如果底层的连接断开了,那么当前的这个channel和streamEngine对象也就无效了,所以我们就要通同上层socket连接断开,告诉session重连,取消在poller上的注册,销毁当前的对象等等……

下面我们再重点看看我们通过engine_error()通知session后,session是如何实现重连的:

1
2
3
4
5
6
7
8
9
10
11
12
13
14
15
16
17
18
19
20
21
22
23
24
25
26
27
28
29
30
31
32
33
34
void zmq::session_base_t::engine_error (
zmq::stream_engine_t::error_reason_t reason)
{
// Engine is dead.
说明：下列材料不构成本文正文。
(** * mcp-navigator-go: the protocol client engine and its HTTP transports

    A shallow embedding of [pkg/client/client.go], of
    [pkg/transport/http_streaming.go] and of the SSE transport, together
    with the properties the specification states about them.

    Conventions of the embedding.
    - Go's [int64] is a [Z] inside [int64_min .. int64_max]; the wrap-around
      of an addition is written out with [wrap64].
    - Go's [string] is a sequence of bytes: [String.string].
    - Go's [error] is its message, a [string]; [fmt.Errorf("p: %w", err)]
      becomes the concatenation of the prefix and the wrapped message.
    - A Go function returning [(v, err)] returns a [result].
    - The logger is write-only and never influences control flow or the
      session state; log statements are left out. *)

From Stdlib Require Import ZArith List String Ascii Bool Lia.
From Stdlib Require Import Floats.SpecFloat.
Import ListNotations.

Local Open Scope string_scope.
Local Open Scope Z_scope.

Set Implicit Arguments.

(** ** Errors and results *)

Definition error := string.

Inductive result (A : Type) : Type :=
| Ok (a : A)
| Err (e : error).

Arguments Ok {A} a.
Arguments Err {A} e.

(** [fmt.Errorf(prefix ++ "%w", err)] *)
Definition wrapf (prefix : string) (e : error) : error := prefix ++ e.

(** ** 64-bit integers *)

Definition int64_min : Z := - 2 ^ 63.
Definition int64_max : Z := 2 ^ 63 - 1.
Definition uint64_max : Z := 2 ^ 64 - 1.

Definition in_int64 (z : Z) : bool := (int64_min <=? z) && (z <=? int64_max).

(** Two's complement wrap-around of a 64-bit signed result. *)
Definition wrap64 (z : Z) : Z := (z + 2 ^ 63) mod 2 ^ 64 - 2 ^ 63.

(** ** [strconv]: the decimal conversions used on request ids *)

Module Strconv.

(** The value of a decimal digit byte: ['0' <= c && c <= '9'] gives
    [c - '0']; every other byte is a syntax error in base 10. *)
Definition digit_of (c : ascii) : option Z :=
  let k := Z.of_nat (nat_of_ascii c) in
  if (48 <=? k) && (k <=? 57) then Some (k - 48) else None.

Definition digit_char (d : Z) : ascii := ascii_of_nat (Z.to_nat (48 + d)).

(** The loop of [strconv.ParseUint(s, 10, 64)]: [cutoff] is
    [maxUint64/10 + 1]; exceeding it, or exceeding [maxUint64] after the
    digit is added, is a range error. *)
Definition cutoff : Z := uint64_max / 10 + 1.

Fixpoint parse_uint_loop (s : string) (n : Z) : option Z :=
  match s with
  | EmptyString => Some n
  | String c rest =>
      match digit_of c with
      | None => None
      | Some d =>
          if cutoff <=? n then None
          else
            let n1 := n * 10 + d in
            if uint64_max <? n1 then None else parse_uint_loop rest n1
      end
  end.

Definition ParseUint (s : string) : option Z :=
  match s with
  | EmptyString => None
  | _ => parse_uint_loop s 0
  end.

(** [strconv.ParseInt(s, 10, 64)]: an optional sign, then [ParseUint];
    [None] stands for [err != nil] (syntax error or range error). *)
Definition ParseInt (s : string) : option Z :=
  match s with
  | EmptyString => None
  | String c rest =>
      let neg := Ascii.eqb c "-" in
      let body := if Ascii.eqb c "+" then rest else if neg then rest else s in
      match ParseUint body with
      | None => None
      | Some un =>
          let cut := 2 ^ 63 in
          if negb neg && (cut <=? un) then None
          else if neg && (cut <? un) then None
          else Some (if neg then - un else un)
      end
  end.

(** The digit loop of [strconv.FormatInt(n, 10)] ([formatBits]): digits are
    produced from the least significant one, in front of [acc]. Twenty
    digits are enough for every 64-bit magnitude. *)
Fixpoint format_digits (fuel : nat) (n : Z) (acc : string) : string :=
  match fuel with
  | O => acc
  | S fuel' =>
      let acc' := String (digit_char (n mod 10)) acc in
      if n <? 10 then acc' else format_digits fuel' (n / 10) acc'
  end.

Definition FormatInt (n : Z) : string :=
  if n <? 0 then String "-" (format_digits 20 (- n) "")
  else format_digits 20 n "".

(** A string that has the shape of a decimal integer: an optional sign
    followed by at least one digit, and nothing else. *)
Fixpoint all_digits (s : string) : bool :=
  match s with
  | EmptyString => true
  | String c rest =>
      match digit_of c with
      | Some _ => all_digits rest
      | None => false
      end
  end.

Definition nonempty (s : string) : bool :=
  match s with EmptyString => false | _ => true end.

Definition numeric (s : string) : bool :=
  match s with
  | EmptyString => false
  | String c rest =>
      if Ascii.eqb c "+" || Ascii.eqb c "-"
      then nonempty rest && all_digits rest
      else all_digits s
  end.

End Strconv.

(** ** [float64] to [int64] *)

Module Float64.

(** A [float64] is a [spec_float]. The integer part, towards zero, of a
    finite value; [None] on NaN and the infinities. *)
Definition trunc (f : spec_float) : option Z :=
  match f with
  | S754_zero _ => Some 0
  | S754_finite s m e =>
      let mag := if 0 <=? e then Zpos m * 2 ^ e else Zpos m / 2 ^ (- e) in
      Some (if s then - mag else mag)
  | S754_infinity _ => None
  | S754_nan => None
  end.

(** The float denotes exactly the integer [n]. *)
Definition denotes (f : spec_float) (n : Z) : Prop :=
  match f with
  | S754_zero _ => n = 0
  | S754_finite s m e =>
      let sg := if s then (-1) else 1 in
      if 0 <=? e then n = sg * (Zpos m * 2 ^ e)
      else Zpos m = Z.abs n * 2 ^ (- e) /\ n = sg * Z.abs n
  | S754_infinity _ => False
  | S754_nan => False
  end.

Section Conversion.
(** Go leaves the conversion [int64(f)] implementation-dependent when
    the value is not representable; that result is a parameter. *)
Variable unrepresentable : spec_float -> Z.

Definition to_int64 (f : spec_float) : Z :=
  match trunc f with
  | Some z => if in_int64 z then z else unrepresentable f
  | None => unrepresentable f
  end.
End Conversion.

End Float64.

(** ** Message ids *)

(** [Message.ID] is an [interface{}]: the dynamic types the client
    distinguishes, and one constructor for every other. *)
Inductive Id : Type :=
| IDNil
| IDInt64 (z : Z)
| IDFloat64 (f : spec_float)
| IDInt (z : Z)
| IDString (s : string)
| IDOther.

(** What [int64(f)] yields on the running platform when [f] is not
    representable. *)
Class Platform : Type := { unrepresentable : spec_float -> Z }.

Section Matching.
Context {platform : Platform}.

(** [Client.isMatchingID] *)
Definition isMatchingID (responseID : Id) (requestID : Z) : bool :=
  match responseID with
  | IDNil => false
  | IDInt64 id => id =? requestID
  | IDFloat64 id => Float64.to_int64 unrepresentable id =? requestID
  | IDInt id => id =? requestID
  | IDString id =>
      match Strconv.ParseInt id with
      | Some parsedID => parsedID =? requestID
      | None => false
      end
  | IDOther => false
  end.
End Matching.


(** ** Package [mcp]: messages and payloads *)

Record RPCError : Type := mkRPCError { Code : Z; ErrMessage : string }.

Record ServerInfo : Type := mkServerInfo { Name : string; Version : string }.

Record ClientInfo : Type :=
  mkClientInfo { ClientName : string; ClientVersion : string }.

(** The types of package [mcp] whose declarations the client only uses
    through their fields, and the JSON codec ([encoding/json]) it calls on
    them. [Value] is a decoded JSON value held in an [interface{}]. *)
Class Mcp : Type := {
  Value : Type;
  Arguments : Type;
  Tool : Type;
  Resource : Type;
  Prompt : Type;
  ServerCapabilities : Type;
  CallToolResponse : Type;
  GetPromptResponse : Type;
  ReadResourceResponse : Type;
  (** [mcp.Version], the protocol version the client announces *)
  ProtocolVersion : string;
}.

Section Messages.
Context {mcp : Mcp}.

(** The request structs the client puts in [Message.Params]. *)
Inductive Request : Type :=
| InitializeRequest (protocolVersion : string) (clientInfo : ClientInfo)
| ListToolsRequest (cursor : string)
| CallToolRequest (name : string) (arguments : Arguments)
| ListResourcesRequest
| ListPromptsRequest
| GetPromptRequest (name : string) (arguments : Arguments)
| ReadResourceRequest (uri : string).

(** A payload held in an [interface{}]: a request struct of the client, or
    a value decoded from the wire. *)
Inductive Payload : Type :=
| Struct (r : Request)
| Decoded (v : Value).

Record Message : Type := mkMessage {
  ID : Id;
  Method : string;
  Params : option Payload;
  Result : option Value;
  Error : option RPCError;
}.

(** Modelled from the spec: [mcp.NewRequest] and [mcp.NewNotification]
    (package [mcp] is not among the sources). A request carries the id it
    was issued with, as an [int64]; a notification has a method and no
    id. *)
Definition NewRequest (id : Z) (method : string) (params : option Payload)
  : Message :=
  {| ID := IDInt64 id; Method := method; Params := params;
     Result := None; Error := None |}.

Definition NewNotification (method : string) (params : option Payload)
  : Message :=
  {| ID := IDNil; Method := method; Params := params;
     Result := None; Error := None |}.

(** The response structs, with the fields the client reads. *)
Record InitializeResponse : Type := mkInitializeResponse {
  InitServerInfo : ServerInfo;
  InitCapabilities : ServerCapabilities;
}.

Record ListToolsResponse : Type := mkListToolsResponse {
  Tools : list Tool;
  NextCursor : string;
}.

Record ListResourcesResponse : Type :=
  mkListResourcesResponse { Resources : list Resource }.

Record ListPromptsResponse : Type :=
  mkListPromptsResponse { Prompts : list Prompt }.

(** [json.Marshal] followed by [json.Unmarshal] into each target struct,
    with the error of whichever fails. *)
Class Codec : Type := {
  decodeInitialize : Value -> result InitializeResponse;
  decodeListTools : Value -> result ListToolsResponse;
  decodeCallTool : Value -> result CallToolResponse;
  decodeListResources : Value -> result ListResourcesResponse;
  decodeListPrompts : Value -> result ListPromptsResponse;
  decodeGetPrompt : Value -> result GetPromptResponse;
  decodeReadResource : Value -> result ReadResourceResponse;
}.
End Messages.

(** ** The [Transport] interface *)

Module Transport.

(** What [Receive] does: it returns a message, or an error, or it never
    returns (a blocking read on a silent peer). *)
Inductive Received (M T : Type) : Type :=
| RecvMsg (m : M) (t : T)
| RecvErr (e : error) (t : T)
| RecvBlocks.

Arguments RecvMsg {M T} m t.
Arguments RecvErr {M T} e t.
Arguments RecvBlocks {M T}.

(** The interface, over the state [T] of an implementation; every method
    takes the state and returns the new one. *)
Class Interface {mcp : Mcp} (T : Type) : Type := {
  Connect : T -> T * option error;
  Send : Message -> T -> T * option error;
  Receive : T -> Received Message T;
  Close : T -> T * option error;
  IsConnected : T -> bool;
}.

#[global] Hint Mode Interface - ! : typeclass_instances.

End Transport.

(** ** The protocol client engine ([pkg/client/client.go]) *)

Module Client.

(** A [context.Context], seen through the only thing the engine does with
    it: polling [Done()]. It is the number of polls that still find the
    context open; a duration is measured in the same unit. *)
Definition Ctx : Type := nat.

(** [context.WithTimeout(ctx, d)] *)
Definition WithTimeout (ctx : Ctx) (d : nat) : Ctx := Nat.min ctx d.

Section Engine.
Context {mcp : Mcp} {codec : Codec} {platform : Platform}.
Context {T : Type} {tr : Transport.Interface T}.

(** The sentinel error of the package; its message is declared outside
    the sources. *)
Variable ErrNotConnected : error.

Record Client : Type := mkClient {
  transport : T;
  serverInfo : option ServerInfo;
  serverCapabilities : option ServerCapabilities;
  connected : bool;
  initialized : bool;
  requestID : Z;
  timeout : nat;
}.

(** What a call does: it returns a value and leaves the client in a new
    state, or it never returns. *)
Inductive Outcome (A : Type) : Type :=
| Returns (r : A) (c : Client)
| Hangs.

Arguments Returns {A} r c.
Arguments Hangs {A}.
Let's forget about it.
engine = NULL; // 释放当前engine对象
// Remove any half-done messages from the pipes.
if (pipe)
clean_pipes (); // 清除pipe中没处理完的msg
zmq_assert (reason == stream_engine_t::connection_error
|| reason == stream_engine_t::timeout_error
|| reason == stream_engine_t::protocol_error);
switch (reason) {
case stream_engine_t::timeout_error: // 连接超时的错误
case stream_engine_t::connection_error: // 连接断开的错误
if (active)
reconnect (); // 尝试重连
else
terminate ();
break;
case stream_engine_t::protocol_error:
terminate ();
break;
}
// Just in case there's only a delimiter in the pipe.
if (pipe)
pipe->check_read ();
if (zap_pipe)
zap_pipe->check_read ();
}

可以看到session释放了当前的streamEngine对象,并且清空了pipe中没有处理完的消息,在timeout_error和connection_error的错误下就执行reconnect()方法,进行重新连接:

1
2
3
4
5
6
7
8
9
10
11
12
13
14
15
16
17
18
19
20
21
22
23
24
25
26
27
28
29
void zmq::session_base_t::reconnect ()
{
// For delayed connect situations, terminate the pipe
// and reestablish later on
if (pipe && options.immediate == 1
&& addr->protocol != "pgm" && addr->protocol != "epgm"
&& addr->protocol != "norm" && addr->protocol != "udp") {
pipe->hiccup ();
pipe->terminate (false);
terminating_pipes.insert (pipe);
pipe = NULL;
if (has_linger_timer) {
cancel_timer (linger_timer_id);
has_linger_timer = false;
}
}
reset ();
// Reconnect.
if (options.reconnect_ivl != -1)
start_connecting (true);
// For subscriber sockets we hiccup the inbound pipe, which will cause
// the socket object to resend all the subscriptions.
if (pipe && (options.type == ZMQ_SUB || options.type == ZMQ_XSUB || options.type == ZMQ_DISH))
pipe->hiccup ();
}

这里最核心的一句就是start_connecting(true)了,也就是我们最开始在讲连接建立的过程分析中的一个方法,不过这里传入的是true,所以这里是延迟进行连接的,后面流程跟上面一样,就不再讲了。